Definition grant_allowing (g : ResourceGrant) (capability : string) : result DataError ResourceGrant :=
  set ← allowing capability (granted g); Ok (mkGrant (grant_id g) set).

(** ** Policy grants *)

Record DataPolicyGrants : Type := mkPolicies {
  loaders : gmap string string; actions : gmap string string; caches : gmap string string }.

Definition no_policies : DataPolicyGrants := mkPolicies ∅ ∅ ∅.

Definition insert_policy (grants : gmap string string) (id digest kind : string) : result DataError (gmap string string) :=
  match grants !! id with
  | Some existing =>
      if String.eqb existing digest then Ok grants
      else Err (PolicyNotGranted ("conflicting " ++ kind ++ " policy " ++ id))
  | None => Ok (<[id := digest]> grants)
  end.

Definition permits (grants : gmap string string) (id digest : string) : bool :=
  match grants !! id with Some current => String.eqb current digest | None => false end.

Definition grant_cache `{Sha256} (g : DataPolicyGrants) (p : CachePolicy) : result DataError DataPolicyGrants :=
  caches ← insert_policy (caches g) (Cache.id p) (contract_digest p) "cache";
  Ok (mkPolicies (loaders g) (actions g) caches).

(** ** The context *)

Record DataIdentity : Type := mkIdentity { request_id : string; route_id : string; deployment_id : string }.

(** [DataIdentityError]: the field and its value. *)
Definition validate_identity (field value : string) : result (string * string) unit :=
  fail_if (slen value =? 0) || (128 <? slen value)
          || negb (string_all (fun c => is_ascii_alphanumeric c || char_in ["-"; "_"; "."; ":"]%char c) value)
    with (field, value) ;;
  Ok tt.

Definition identity_new (request route deployment : string) : result (string * string) DataIdentity :=
  _ ← validate_identity "request_id" request;
  _ ← validate_identity "route_id" route;
  _ ← validate_identity "deployment_id" deployment;
  Ok (mkIdentity request route deployment).

Record DataContextOptions : Type := mkOptions { max_receipts : N; max_cleanups : N }.

Definition default_options : DataContextOptions := mkOptions 128 64.

Definition validate_options (o : DataContextOptions) : result DataError unit :=
  fail_if (max_receipts o =? 0) || (4096 <? max_receipts o)
    with InvalidLoaderPolicy "max_receipts must be between 1 and 4096" ;;
  fail_if (max_cleanups o =? 0) || (1024 <? max_cleanups o)
    with InvalidLoaderPolicy "max_cleanups must be between 1 and 1024" ;;
  Ok tt.

(** A cleanup answers, or panics; [close] ignores which. *)
Inductive CleanupResult : Type := Finished | Refused (message : string) | Panicked.
Definition Cleanup : Type := DataCancelReason -> CleanupResult.
(* ===== verification/Loader.v ===== *)
(** * Loader: loaders of a request, and their deduplication ([loader.rs])

    Models [crates/pliego-data/src/loader.rs] and the grants of loaders in
    [authority.rs]: the policy and its digest, the canonical bytes of the input, the
    invocation key, and [DataContext::load]. The concurrent loads of a request share
    cells ([OnceCell]): a load checks the context, takes a cell under the lock,
    initializes it or waits for who does, and answers with what the cell holds, at the
    output type it asks for. Any
    schedule interleaves them, and drops any of them anywhere. *)

From S2P Require Import Prelude Request Cache DataContext.

Local Open Scope string_scope.
Local Open Scope N_scope.

(** ** Policies *)

Record LoaderPolicy : Type := mkLoader {
  id : string; semantic_revision : N; input_schema_id : string; output_schema_id : string;
  requirements : list ResourceRequirement; cache_policy_id : option string; max_output_bytes : N;
  deduplicate_in_request : bool }.

Definition check_stable_id (value : string) : result DataError unit :=
  if validate_stable_id value then Ok tt else Err (InvalidStableId value).

Definition loader_new (id : string) (revision : N) (input_schema output_schema : string) : result DataError LoaderPolicy :=
  _ ← try_for check_stable_id [id; input_schema; output_schema];
  fail_if revision =? 0 with InvalidLoaderPolicy "semantic revision must be greater than zero" ;;
  Ok (mkLoader id revision input_schema output_schema [] None (256 * 1024) true).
*-*-*
**Task description**
Determine the number of lines in the data above that contain the word "kind", and provide only that figure.

**Answer to this task**
2